Der Glanz der vergangenen Hochzeit chinesischer Kultur, die ich dort sah war wirklich in dieser Zeit ein extremes Kontrastprogramm zu der chinesischen Realität des gelebten Kommunismus, die ich dort tagtäglich erlebte. Die Eintönigkeit der Farben Blau, Grün und Schwarz, welche in dieser Zeit überwogen auf Pekings Straßen, ließen einem die Farbvielfalt im Kaiserpalast noch herrlicher wahrnehmen. Die Augen wollten gar nicht von der Farbpracht ablassen, denn man wußte, außerhalb von hier begann wieder die Tristesse der Eintönigkeit, verstärkt durch den schmuddelgrauen Schnee, der sich zuhauf entlang der Straßen zusammengeschaufelt auftat. Also genoss ich Rot, Gelb, Jadegrün, Perlweiß, Königsblau, das sich mir förmlich wie eine freudebringende Ode und Symphonie entgegenschlug. Ja, da waren wohl große Meister am Werk. Viel später erst kam ich in Kontakt zum Feng Shui, da wurde mir noch einmal bewußt, dass dieser Palast deswegen so überwältigend auf mich gewirkt hatte. Es waren nicht nur die Farben, es waren auch die perfekten Formen und auch die Himmels-Ausrichtungen der Gebäude. Eben ein Gesamtwerk meisterlichen Feng Shui, man spürte es, aber hatte nicht so eine richtige Erklärung für diese vielschichtige Harmonie, die plötzlich auf einen wirkte.

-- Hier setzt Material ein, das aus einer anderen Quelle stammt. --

(** The sweep's answer to a 401: a silent logon and a retry, then, when the
    answer is still 401 and [retry] is not set, an interactive login and one
    more retry.  [None] stands for [continue]. *)
Definition refresh_reauth (w : World) (host port url : string) (retry : bool)
    (loc : Sweep) (resp : Response) : M (Sweep * option Response) :=
  run r1 <-
    try_catch
      (run st <- get_state;
       run auto_cookie <-
         (if has_credentials st
          then _get_session_cookie_for_host w host port false
          else ret None);
       if some_nonempty auto_cookie then
         run got <- attempt (requests_get w url auto_cookie);
         ret got
       else ret (Some resp))
      (ret (Some resp));
  match r1 with
  | None => ret (loc, None)
  | Some resp1 =>
      if status_code resp1 =? 401 then
        if negb retry then
          try_catch
            (run _ <- login w (Some host) (Some port);
             run st <- get_state;
             let cv := session_cookies st !! host in
             let loc' := sw_set_cookie cv loc in
             if some_nonempty cv then
               run got <- attempt (requests_get w url cv);
               match got with
               | Some resp2 => ret (loc', Some resp2)
               | None => ret (loc', None)
               end
             else ret (loc', None))
            (ret (loc, None))
        else ret (loc, None)
      else ret (loc, Some resp1)
  end.

(** The rest of the sweep's loop body once the response to go on with is in
    hand. *)
Definition refresh_absorb (r : string) (resp : Response) (loc : Sweep)
    : exc Sweep :=
  if negb (is_2xx resp) then Ret (sw_fail r loc)
  else
    match json resp with
    | None => Ret loc
    | Some data =>
        let pcts := pcts_of data in
        if negb (pcts_truthy pcts)
        then Ret (sw_count r (sw_pcts loc) (sw_total_sum loc) 0 loc)
        else
          do acc <- iterate refresh_pct pcts (sw_pcts loc, sw_total_sum loc, 0);
          let '(pcts', total', region_sum) := acc in
          Ret (sw_count r pcts' total' region_sum loc)
    end.

(** The body of the sweep's loop over the regions. *)
Definition refresh_region (w : World) (host port : string) (retry : bool)
    (r : string) (loc : Sweep) : M Sweep :=
  let url := pct_url host port r in
  run st <- get_state;
  (* prefer the pre-fetched cookie_val for this host; fall back to stored
     session_cookies *)
  let cookie_to_use :=
    if some_nonempty (cookie_val loc) then cookie_val loc
    else session_cookies st !! host in
  run got <- attempt (requests_get w url (cookie_jar cookie_to_use));
  match got with
  | None => ret (sw_fail r loc)
  | Some resp =>
      let loc := sw_bump_calls loc in
      run o <- (if status_code resp =? 401
                then refresh_reauth w host port url retry loc resp
                else ret (loc, Some resp));
      match o with
      | (loc, None) => ret loc
      | (loc, Some resp) => lift (refresh_absorb r resp loc)
      end
  end.

Fixpoint mapping_get (host : string) (hm : list (string * Mapping))
    : option Mapping :=
  match hm with
  | (h, m) :: rest => if String.eqb h host then Some m else mapping_get host rest
  | [] => None
  end.

(** The end of the sweep: what is shown, and the final local variables. *)
Definition refresh_all (w : World) (host port : string) (retry : bool)
    : M (Display * option Sweep) :=
  run st <- get_state;
  match mapping_get host (host_mapping st) with
  | None => ret (ShowWarning, None)
  | Some mapping =>
      match regions_of mapping with
      | [] => ret (ShowWarning, None)
      | regions =>
          (* ensure we have a session cookie for this host before iterating
             regions *)
          let cv0 := session_cookies st !! host in
          run cv1 <-
            (if some_nonempty cv0 then ret cv0
             else
               try_catch
                 (if has_credentials st
                  then _get_session_cookie_for_host w host port false
                  else ret cv0)
                 (ret None));
          (* if still no cookie, attempt an automatic interactive login *)
          run cv2 <-
            (if negb (some_nonempty cv1)
                && (nonempty (strip (user_var st)) || nonempty (strip (pass_var st)))
             then
               try_catch
                 (run _ <- login w (Some host) (Some port);
                  run st' <- get_state;
                  ret (session_cookies st' !! host))
                 (ret None)
             else ret cv1);
          run loc <- foldM (refresh_region w host port retry) regions
                       (empty_sweep cv2);
          if sw_total_sum loc =? 0 then ret (ShowNoData, Some loc)
          else ret (ShowTable (sorted_pcts (sw_pcts loc)) (sw_total_sum loc)
                      (sw_total_calls loc), Some loc)
      end
  end.

End Monitor.

(** ** The contract: invariants and the specification's wording *)

Module Contract.
Import Str Py Parser Monitor.

(** [wp m Q st]: running [m] from [st] ends in a result and a state that
    satisfy [Q]. *)
Definition wp {A} (m : M A) (Q : exc A -> App -> Prop) (st : App) : Prop :=
  Q (m st).1 (m st).2.

(** A response the world gives to some request. *)
Definition answered (w : World) (resp : Response) : Prop :=
  exists hist url c, http_get w hist url c = Some resp.

(** The sum of the values of a mapping. *)
Definition sum_values (m : gmap string Z) : Z :=
  map_fold (fun _ v acc => v + acc) 0 m.

(** The aggregation invariant of the specification. *)
Definition agg_inv (a : Agg) : Prop :=
  total_sum a = sum_values (agg_pcts a)
  /\ total_sum a = sum_values (agg_by_region a)
  /\ total_sum a = sum_values (agg_by_host a).

(** The invariant of the loop over the counters of one response, entered
    with [total_sum = t0]. *)
Definition acc_inv (t0 : Z) (acc : Acc) : Prop :=
  let '(pcts, total, region_sum) := acc in
  total = sum_values pcts /\ total = t0 + region_sum.


(** The invariant of the session store: every stored cookie is a non-empty
    string. *)
Definition store_ok (st : App) : Prop :=
  forall h c, session_cookies st !! h = Some c -> c <> EmptyString.

(** A response that carries counters: a 2xx status and a decodable body
    with a true [pcts]. *)
Definition has_data (resp : Response) : bool :=
  is_2xx resp
  && match json resp with
     | Some data => pcts_truthy (pcts_of data)
     | None => false
     end.



(** The outcome of one fetch, as the specification classifies it. *)
Inductive Outcome :=
  | Success
  | Unauthorized
  | NotFound
  | ServerError
  | Transport
  | Malformed.

Definition classify (got : option Response) : Outcome :=
  match got with
  | None => Transport
  | Some resp =>
      if status_code resp =? 401 then Unauthorized
      else if status_code resp =? 404 then NotFound
      else if negb (is_2xx resp) then ServerError
      else match json resp with
           | Some (JObject (PctsList _)) | Some (JArray _) => Success
           | _ => Malformed
           end
  end.

Definition is_failure (o : Outcome) : bool :=
  match o with
  | NotFound | ServerError | Transport | Malformed => true
  | Success | Unauthorized => false
  end.





(** The cookie the single-host sweep sends with the first request. *)
Definition cookie_to_use (host : string) (loc : Sweep) (st : App) : option string :=
  cookie_jar (if some_nonempty (cookie_val loc) then cookie_val loc
              else session_cookies st !! host).

(** Counting the calls. *)
Definition is_logon (e : Event) : bool :=
  match e with Logon _ _ _ => true | _ => false end.

Definition is_get (e : Event) : bool :=
  match e with Get _ _ => true | _ => false end.

Fixpoint count (p : Event -> bool) (evs : list Event) : nat :=
  match evs with
  | [] => O
  | e :: rest => ((if p e then 1 else 0) + count p rest)%nat
  end.

(** The calls made between two states, newest first. *)
Definition new_events (st st' : App) : list Event :=
  take (length (history st') - length (history st)) (history st').
(** It touches neither the table nor the stream and its buttons. *)
Lemma update_phase_left_frame (b : bool) (st : App) :
  configurations (update_phase_left b st) = configurations st
  /\ (stream (update_phase_left b st), start_button (update_phase_left b st),
      stop_button (update_phase_left b st))
     = (stream st, start_button st, stop_button st).
Proof.
  destruct (phase_left_entry st) as [[x | n | ] | s] eqn:E.
  2-4: rewrite update_phase_left_rejects by (intros y Ey; congruence);
    destruct (reject_phase_left_parameters st) as (_ & _ & C & S & _);
    now split.
  destruct (between 0 x 360) eqn:B.
  - destruct (@update_phase_left_accepts b st _ E B) as (_ & _ & C & S). now split.
  - rewrite update_phase_left_rejects by (intros y Ey; congruence).
    destruct (reject_phase_left_parameters st) as (_ & _ & C & S & _). now split.
Qed.

Lemma update_phase_left_configurations (b : bool) (st : App) :
  configurations (update_phase_left b st) = configurations st.
Proof. apply update_phase_left_frame. Qed.


(** [update_phase_right] keeps the range, whatever the field holds. *)
Lemma update_phase_right_in_range (b : bool) (st : App) :
  in_range st = true -> in_range (update_phase_right b st) = true.
Proof.
  intros H. apply in_range_spec in H. destruct H as (Hfl & Hfr & Hpl & Hpr & Hv).
  destruct (phase_right_entry st) as [[x | n | ] | s] eqn:E.
  2-4: rewrite update_phase_right_rejects by (intros y Ey; congruence);
    destruct (reject_phase_right_parameters st) as (P & _);
    apply (@in_range_of_parameters _ _ _ _ _ _ P); try assumption;
    apply format_1f_phase, clip_between; discriminate.
  destruct (between 0 x 360) eqn:B.
  - destruct (@update_phase_right_accepts b st _ E B) as (P & _).
    apply (@in_range_of_parameters _ _ _ _ _ _ P); try assumption.
    destruct b; [exact B | now apply format_1f_phase].
  - rewrite update_phase_right_rejects by (intros y Ey; congruence).
    destruct (reject_phase_right_parameters st) as (P & _).
    apply (@in_range_of_parameters _ _ _ _ _ _ P); try assumption.
    apply format_1f_phase, clip_between. discriminate.
Qed.

(** It touches neither the table nor the stream and its buttons. *)
Lemma update_phase_right_frame (b : bool) (st : App) :
  configurations (update_phase_right b st) = configurations st
  /\ (stream (update_phase_right b st), start_button (update_phase_right b st),
      stop_button (update_phase_right b st))
     = (stream st, start_button st, stop_button st).
Proof.
  destruct (phase_right_entry st) as [[x | n | ] | s] eqn:E.
  2-4: rewrite update_phase_right_rejects by (intros y Ey; congruence);
    destruct (reject_phase_right_parameters st) as (_ & _ & C & S & _);
    now split.
  destruct (between 0 x 360) eqn:B.
  - destruct (@update_phase_right_accepts b st _ E B) as (_ & _ & C & S). now split.
  - rewrite update_phase_right_rejects by (intros y Ey; congruence).
    destruct (reject_phase_right_parameters st) as (_ & _ & C & S & _). now split.
Qed.

Lemma update_phase_right_configurations (b : bool) (st : App) :
  configurations (update_phase_right b st) = configurations st.
Proof. apply update_phase_right_frame. Qed.

Lemma update_volume_in_range (val : Q) (st : App) :
  between 0 val 100 = true ->
  in_range st = true -> in_range (update_volume val st) = true.
Proof.
  intros Hv H.
  apply in_range_spec in H. destruct H as (? & ? & ? & ? & _).
  apply in_range_spec. unfold update_volume.
  destruct (volume_value_label st) as [l | ] eqn:E; simpl; rewrite E; simpl.
  all: rewrite between_percentage.
  all: repeat split; assumption.
Qed.

Lemma update_volume_configurations (val : Q) (st : App) :
  configurations (update_volume val st) = configurations st.
Proof.
  unfold update_volume. simpl. now destruct (volume_value_label st).
Qed.

(** ** Showing the parameters in the widgets *)

Lemma plot_waveforms_parameters (st : App) :
  parameters (plot_waveforms st) = parameters st.
Proof. reflexivity. Qed.

Lemma plot_waveforms_frame (st : App) :
  dialogs (plot_waveforms st) = dialogs st
  /\ configurations (plot_waveforms st) = configurations st
  /\ (stream (plot_waveforms st), start_button (plot_waveforms st),
      stop_button (plot_waveforms st))
     = (stream st, start_button st, stop_button st).
Proof. repeat split. Qed.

Der Bus, der mich in die Nähe meines Hotels brachte, war mal wieder mal ohne Heizung, aber es waren auch wie immer genügend Menschen zusammengedrängt, dass sich so etwas wie Wärme verbreitete. Es sei denn, man bekam nur einen Stehplatz in Türnähe, wo die Minusgrade bei jeder Türöffnung nur warteten, einen wieder erkalten zu lassen. Wie üblich starrten wieder viele Augenpaare auf mich, aber dem begegnete ich immer mehr mit innerer Gelassenheit. Die letzten Kilometer zu meinem Hotel ging ich wieder zu Fuß und bemerkte, mein Körper hatte sich langsam auf die Minus 25 Grad gut eingestellt. Denn diese Temperatur war nichts im Vergleich zu den am Morgen gegen 4:00 Uhr herrschenden. Mein Stammrestaurant hatte noch Licht und ich beschloss noch einmal, mir eine warme Mahlzeit zu gönnen. Als ich eintrat, fiel mir ein 40 cm großer Weihnachtsbaum aus Plastik auf, der mit bunten Lichtern geschmückt war, welche in einem nicht erfassbaren Rhythmus nervös flackerten. Der Wirt sah mich und zog mich zum Weihnachtsbaum und stammelte so etwas wie Chrixmax, zeigte auf mich und dann wieder auf den Baum und freute sich sehr. Seinen Gesten entnahm ich, dass er das für mich hingestellt hatte, denn es war kurz vor Weihnachten. Ich war für ihn so etwas wie gute Werbung, denn seitdem ich dort Stammgast war, kamen immer mehr Gäste, denn so einen fremden Teufel sah man in diesen Tage nicht so oft. Fertig gegessen machte ich mich auf den Weg zurück zum nahe gelegenen Hotel, nicht ohne mich von den mir zuwinkenden und alle in Arbeiterblau gekleideten Gästen kopfnickend zu verabschieden. Auf der Straße schaute ich noch einmal zurück, konnte aber hinter den milchigweiß beschlagenen Scheiben nur die flackernden bunten Kerzen des Weihnachtsbaums erkennen. Den Kragen zuknöpfend, blickte ich auf der fast menschenleeren Straße hoch und sah in der Nacht die beleuchteten roten chinesischen Schriftzeichen meines Hotels. Mittlerweile wußte ich, was sie bedeuteten – Jasmin Hotel. Dort angekommen, gab es die nächste freudige Überraschung. Der Lift war nach vier Tagen wieder funktionsfähig. Etwas skeptisch drückte ich auf den Knopf dritter Stock und kam dort auch ohne Probleme an.